Exposure to secondhand smoke has been associated with numerous health problems in children, including obstructive sleep apnea. Secondhand smoke exposure may be a risk factor for increased pediatric sleep apnea severity. To assess the association of secondhand smoke exposure (SHSe), quantified by urinary cotinine levels, with severity of obstructive sleep apnea (OSA) in children. This was a prospective cohort trial including pediatric patients from 3 to 16 years of age with sleep-disordered breathing who underwent a polysomnogram at a tertiary-level children's hospital in the US in either March 2014 to October 2016 or March 2020 to March 2021. Urine specimens were analyzed for cotinine, an important metabolite of nicotine. Each child's caregiver completed a validated SHSe questionnaire. Data were analyzed from February to June 2023. OSA and secondhand smoke. SHSe and severity of pediatric OSA, quantified by urinary cotinine levels and obstructive apnea hypopnea index (AHI) scores. Secondary outcomes were association of urinary cotinine levels with nadir oxygen saturation, sleep-related quality of life measured by the OSA-18 questionnaire, and caregiver-reported smoking habits (collected through a questionnaire).
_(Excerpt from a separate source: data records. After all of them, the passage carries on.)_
(* ===== verification/GatewayProps.v ===== *)
(** * What the Gateway guarantees

    The handlers and the event loop keep the invariant, so it holds in every state a
    Gateway reaches from its start over any database, whatever requests, run events,
    answers, timers and failures occur, in whatever order. *)

From S2P Require Import Prelude Machine Values Json Contract Templates Verification Outputs StoreRows Store StoreOps StoreProps StoreInv StoreRun StoreOnce RuntimeEnv TaskContract Workspace GatewayState Gateway GatewayApi GatewayInv GatewayKeeps GatewayCreate.

(** ** Streams *)

Lemma no_terminal_filter (p : TaskEvent -> bool) (l : list TaskEvent) : no_terminal l -> no_terminal (List.filter p l).
Proof. unfold no_terminal. rewrite !List.Forall_forall. intros H x [Hx _]%List.filter_In. auto. Qed.
Lemma closed_filter (p : TaskEvent -> bool) (l : list TaskEvent) : ends_terminal l -> no_terminal (List.filter p l) \/ ends_terminal (List.filter p l).
Proof.
  intros (l0 & e & -> & Hl & He). rewrite List.filter_app. cbn. destruct (p e); [|left; rewrite app_nil_r; by apply no_terminal_filter].
  right. exists (List.filter p l0), e. split; [done|]. split; [by apply no_terminal_filter|done].
Qed.

(** A replay is what the cursor keeps of the buffer. *)
Lemma replay_filter (buffer events : list TaskEvent) (cursor : option string) (b : bool) (c : option Z) :
  computeSseReplay buffer cursor = (events, b, c) -> exists p, events = List.filter p buffer.
Proof.
  unfold computeSseReplay. assert (buffer = List.filter (fun _ => true) buffer) as Hall by (induction buffer; cbn; congruence).
  destruct cursor as [raw|]; [destruct (digits_only raw)|]; intros [= <- _ _]; eauto.
Qed.

Lemma loaded_row (id : string) (s s' : DB) (es : list (TaskEventRow * value)) (ev : TaskEvent) :
  loadTaskEvents id s = (Ok es, s') -> In ev (map (toTaskEvent id) es) -> exists r, In r (db_task_events s') /\ row_of id ev r.
Proof.
  intros H Hin. assert (Preserves eq (loadTaskEvents id)) as Hread by (unfold loadTaskEvents; preserve). pose proof (read_ok _ _ _ _ Hread H) as ->. unfold loadTaskEvents in H. inv_run H.
  assert (forall l es s1, map_events l s = (Ok es, s1) -> forall e, In e es -> In (fst e) l /\ decodeJson (Some (te_payload_json (fst e))) SIZE_LIMITS.task_event_payload false = Ok (snd e)) as Hmap.
  { clear. induction l as [|r l IH]; intros es s1 H e He; cbn [map_events] in H; inv_run H; [done|]. destruct He as [<-|He]; [by split; [left|]|].
    edestruct IH as [? ?]; [eassumption|eassumption|]. split; [by right|done]. }
  apply in_map_iff in Hin as (e & <- & He). destruct (Hmap _ _ _ H2 e He) as [Hr Hd]. apply List.filter_In in Hr as [Hr Hid]. unfold is_task_event in Hid. bsimpl.
  exists (fst e). split; [done|]. repeat split; [done|]. right. by exists (snd e).
Qed.

Section Handlers.
Context (sha256_hex : string -> string) (opts : GatewayOptions) `{Hmax : !Buffers opts} (world : World) (bound : Z) (Hbound : go_maxActive opts <= bound).
#[local] Abbreviation keeps := (Holds (inv bound 0)).

Lemma inv_open (sid : nat) (s : Sse) (g : Gateway) : gw_streams g !! sid = None -> stream_ok (gw_db g) s -> inv bound 0 g ->
  inv bound 0 (set_gw_streams (<[sid := s]> (gw_streams g)) g).
Proof.
  intros Hsid Hs [Ht Hst Ha Hb Hr Hp Hnd Hfr]. constructor; cbn; auto.
  - intros id t Hid. destruct (Ht _ _ Hid) as [? ? ? ? Hstr ? ?]. constructor; auto. intros x Hx. destruct (Hstr x Hx) as (s' & Hs' & Hrest).
    exists s'. split; [|done]. rewrite lookup_insert_ne; congruence.
  - intros x s' Hx. destruct (decide (x = sid)) as [->|]; [rewrite lookup_insert_eq in Hx; by injection Hx as <-|rewrite lookup_insert_ne in Hx by done; by apply (Hst x)].
Qed.

Lemma inv_subscribe (sid : nat) (id : string) (t : GatewayTask) (s : Sse) (g : Gateway) :
  gw_heap g !! id = Some t -> gt_terminal t = false -> gw_streams g !! sid = Some s -> ss_task s = id -> ss_live s = true -> no_terminal (ss_sent s) ->
  (forall id' t', gw_heap g !! id' = Some t' -> ~ In sid (gt_subscribers t')) -> inv bound 0 g ->
  inv bound 0 (set_gw_heap (alter (fun t => set_gt_subscribers (sid :: gt_subscribers t) t) id (gw_heap g)) g).
Proof.
  intros Hid Hl Hs Hst Hsl Hno Hnew [Ht Hstr Ha Hb Hr Hp Hnd Hfr]. constructor; cbn; auto.
  - apply heap_alter; [done|]. intros t' Ht' []. assert (t' = t) as -> by congruence. constructor; cbn; auto.
    + constructor; [|done]. intros Hin%list_elem_of_In. by apply (Hnew _ _ Hid).
    + intros x [<-|Hx]; [|auto]. exists s. by repeat split.
    + congruence.
  - rewrite live_alter; done.
  - intros j Hj. apply lookup_alter_None. by apply Hfr.
Qed.

#[global] Instance keeps_on_close (sid : nat) : keeps (on_close sid).
Proof.
  unfold on_close. apply holds_bind; [apply _|]. intros [s|]; [|apply _]. intros g [Ht Hst Ha Hb Hr Hp Hnd Hfr]. constructor; cbn; auto.
  - apply heap_alter; [done|]. intros t _ [? ? ? Hn Hs Hd ?]. constructor; cbn; auto.
    + apply NoDup_ListNoDup, List.NoDup_filter, NoDup_ListNoDup. done.
    + intros x [Hx _]%List.filter_In. auto.
    + intros Htt. by rewrite (Hd Htt).
  - rewrite live_alter; done.
  - intros j Hj. apply lookup_alter_None. by apply Hfr.
Qed.

#[global] Instance keeps_shutdown : keeps shutdown.
Proof.
  intros g [Ht Hst Ha Hb Hr Hp Hnd Hfr].
  assert (forall l, List.filter reserves (List.filter (fun p => negb (is_recovery_timer p)) l) = List.filter reserves l
    /\ starting (List.filter (fun p => negb (is_recovery_timer p)) l) = starting l) as Hf.
  { induction l as [|p l [IH1 IH2]]; [done|]. unfold starting in *. cbn. destruct p; cbn; rewrite ?IH1, ?IH2; done. }
  destruct (Hf (gw_pending g)) as [Hf1 Hf2]. constructor; cbn; rewrite ?Hf2; auto.
  - intros id t. rewrite lookup_fmap. destruct (gw_heap g !! id) as [t0|] eqn:E; [|done]. intros [= <-]. destruct (Ht _ _ E). constructor; cbn; auto; [constructor|done].
  - intros sid s. rewrite lookup_fmap. destruct (gw_streams g !! sid) as [s0|] eqn:E; [|done]. intros [= <-]. by destruct (Hst _ _ E).
  - rewrite Ha. unfold live_tasks. f_equal. rewrite map_filter_fmap. by rewrite map_size_fmap.
  - unfold reserved in *. by rewrite Hf1.
  - apply List.Forall_forall. intros p [Hin _]%List.filter_In. rewrite List.Forall_forall in Hp. auto.
  - intros id Hid. rewrite lookup_fmap, (Hfr id Hid). done.
Qed.

#[global] Instance keeps_end_stream (sid : nat) : keeps (update (fun g => set_gw_streams (alter end_stream sid (gw_streams g)) g) : G unit).
Proof.
  intros g [Ht Hst Ha Hb Hr Hp Hnd Hfr]. constructor; cbn; auto.
  - intros id t Hid. destruct (Ht _ _ Hid) as [? ? ? ? Hstr ? ?]. constructor; auto. intros x Hx. destruct (Hstr x Hx) as (s & Hs & Htk & Hl & Hrest).
    destruct (decide (x = sid)) as [->|]; [|exists s; by rewrite lookup_alter_ne].
    exists (end_stream s). rewrite lookup_alter_eq, Hs. done.
  - intros x s [(-> & s0 & Hs0 & ->)|[_ Hs]]%lookup_alter_Some; [by destruct (Hst _ _ Hs0)|by apply (Hst x)].
Qed.

(** A stream that is not known yet. *)
Lemma keeps_handleEvents (sid : nat) (id : string) (cursor : option string) :
  hoare (fun g => inv bound 0 g /\ gw_streams g !! sid = None) (handleEvents sid id cursor) (inv bound 0).
Proof.
  set (P := fun g => inv bound 0 g /\ gw_streams g !! sid = None).
  assert (forall A (m : M A), Preserves tasks_evolve m -> Holds P (store m)) as HP.
  { intros A m Hm g [Hg Hs]. split; [by apply (inv_store None bound 0 m)|]. unfold store. destruct (gw_db g); [|done]. by destruct (m d). }
  assert (forall g, P g -> inv bound 0 g) as Hdrop by (by intros g []).
  unfold handleEvents. apply hoare_asks. intros [t|].
  - destruct (computeSseReplay (gt_events t) cursor) as [[events b] c] eqn:Er. destruct (replay_filter _ _ _ _ _ Er) as [p Hp].
    set (s := {| ss_task := id; ss_live := true; ss_sent := events; ss_ended := gt_terminal t |}).
    intros g [[Hg Hsid] Hreg]. destruct (gw_heap g !! id) as [t'|] eqn:Et; [|done]. cbn in Hreg. destruct (gt_registered t'); [|done]. injection Hreg as ->.
    destruct (in_tasks _ _ _ _ Hg _ _ Et) as [Hidt Hlog Hdur Hnd Hstr Hdone Hregt]. rewrite orb_false_r in Hlog.
    assert (stream_ok (gw_db g) s) as Hs.
    { constructor; subst s; cbn.
      - intros ev Hev. apply Hdur. rewrite Hp in Hev. by apply List.filter_In in Hev as [? _].
      - intros _. rewrite Hp. destruct (gt_terminal t); [by apply closed_filter|left; by apply no_terminal_filter]. }
    pose proof (inv_open sid s g Hsid Hs Hg) as Hg1. unfold open_stream, mbind at 1, ST_bind at 1, update at 1. cbv beta iota.
    set (g1 := set_gw_streams (<[sid := s]> (gw_streams g)) g) in *.
    destruct (gt_terminal t) eqn:Etm; [done|]. unfold modify_task, mbind at 1, ST_bind at 1, update at 1. cbv beta iota.
    assert (inv bound 0 (set_gw_heap (alter (fun t => set_gt_subscribers (sid :: gt_subscribers t) t) id (gw_heap g1)) g1)) as Hg2.
    { apply (inv_subscribe sid id t s); [done|done|apply lookup_insert_eq|done|done| |  |done].
      - subst s. cbn. rewrite Hp. by apply no_terminal_filter.
      - intros id' t' Ht' Hin. destruct (to_streams _ _ _ _ _ (in_tasks _ _ _ _ Hg id' t' Ht') sid Hin) as (s' & Hs' & _). congruence. }
    set (g2 := set_gw_heap _ g1) in *. apply (fun H => H g2 Hg2 : inv bound 0 (snd (_ g2))).
    apply holds_bind; [|apply _]. destruct (gt_mode t); [apply _|]. apply holds_on, holds_catch; [apply _|]. intros []; apply _.
  - apply (hoare_weaken _ _ _ P (inv bound 0)); [|by intros g []|done]. unfold stored.
    eapply (hoare_bind _ P); [apply hoare_holds; unfold persist; hold; apply HP; preserve| |done]. intros [rec|]; [|by apply hoare_ret].
    apply hoare_store; [apply HP, _| |done]. intros es. destruct (computeSseReplay _ cursor) as [[events b] c] eqn:Er. destruct (replay_filter _ _ _ _ _ Er) as [p Hp].
    intros g [[Hg Hsid] (db & db' & Hload & Hdb)]. apply inv_open; [done| |done]. constructor; cbn; [|done].
    intros ev Hev. rewrite Hp in Hev. apply List.filter_In in Hev as [Hev _]. rewrite Hdb. right. by eapply loaded_row.
Qed.

#[global] Instance keeps_project (id : string) (r : RunRecord) : keeps (project sha256_hex id r).
Proof. hold. Qed.
#[global] Instance keeps_final (t : GatewayTask) (b : bool) : keeps (final_projection sha256_hex t b).
Proof. hold. Qed.
#[global] Instance keeps_handleGet (id : string) : keeps (handleGet sha256_hex world id).
Proof. hold. Qed.
#[global] Instance keeps_on_get (id : string) (a : result string RunRecord) : keeps (on_get sha256_hex opts world id a).
Proof. hold. Qed.
#[global] Instance keeps_handleCancel (id : string) : keeps (handleCancel sha256_hex opts world id).
Proof. hold. Qed.
#[global] Instance keeps_on_cancel_status (id : string) (a : result string RunRecord) : keeps (on_cancel_status id a).
Proof. hold. Qed.
#[global] Instance keeps_on_cancel_stop (id : string) (a : result string RunRecord) : keeps (on_cancel_stop sha256_hex opts world id a).
Proof. hold. Qed.
#[global] Instance keeps_on_cancel_retry (id message : string) (a : result string RunRecord) : keeps (on_cancel_retry id message a).
Proof. hold. Qed.
End Handlers.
The study included 116 patients with a median (IQR) age of 6 (5-9) years, among whom 51 (45%) had obesity. The median (IQR) AHI was 3.0 (1.2-8.0), with 28 children (30.0%) having severe disease (AHI >10). Thirty-four children (29.0%) were found to have a positive result for urine cotinine screening, with a mean (SD) level of 11.7 (9.4) ng/mL. The percentage of children with SHSe was less than anticipated. There was no association identified between urinary cotinine levels and either AHI (ρ = -0.04; 95% CI, -0.22 to 0.15) or nadir oxygen saturation (ρ = -0.07; 95% CI, -0.26 to 0.11). Furthermore, SHSe was not associated with the presence of severe OSA (odds ratio, 0.70; 95% CI, 0.26 to 1.90). Children whose caregivers reported indoor SHSe were more likely to have a detectable urinary cotinine level (odds ratio, 20.3; 95% CI, 6.67 to 61.8). This cohort study did not identify any clinically meaningful association between SHSe, quantified by urinary cotinine level, and pediatric OSA severity. Future research with a larger number of children with SHSe is needed to confirm these findings and determine whether SHSe affects OSA treatment outcomes in children.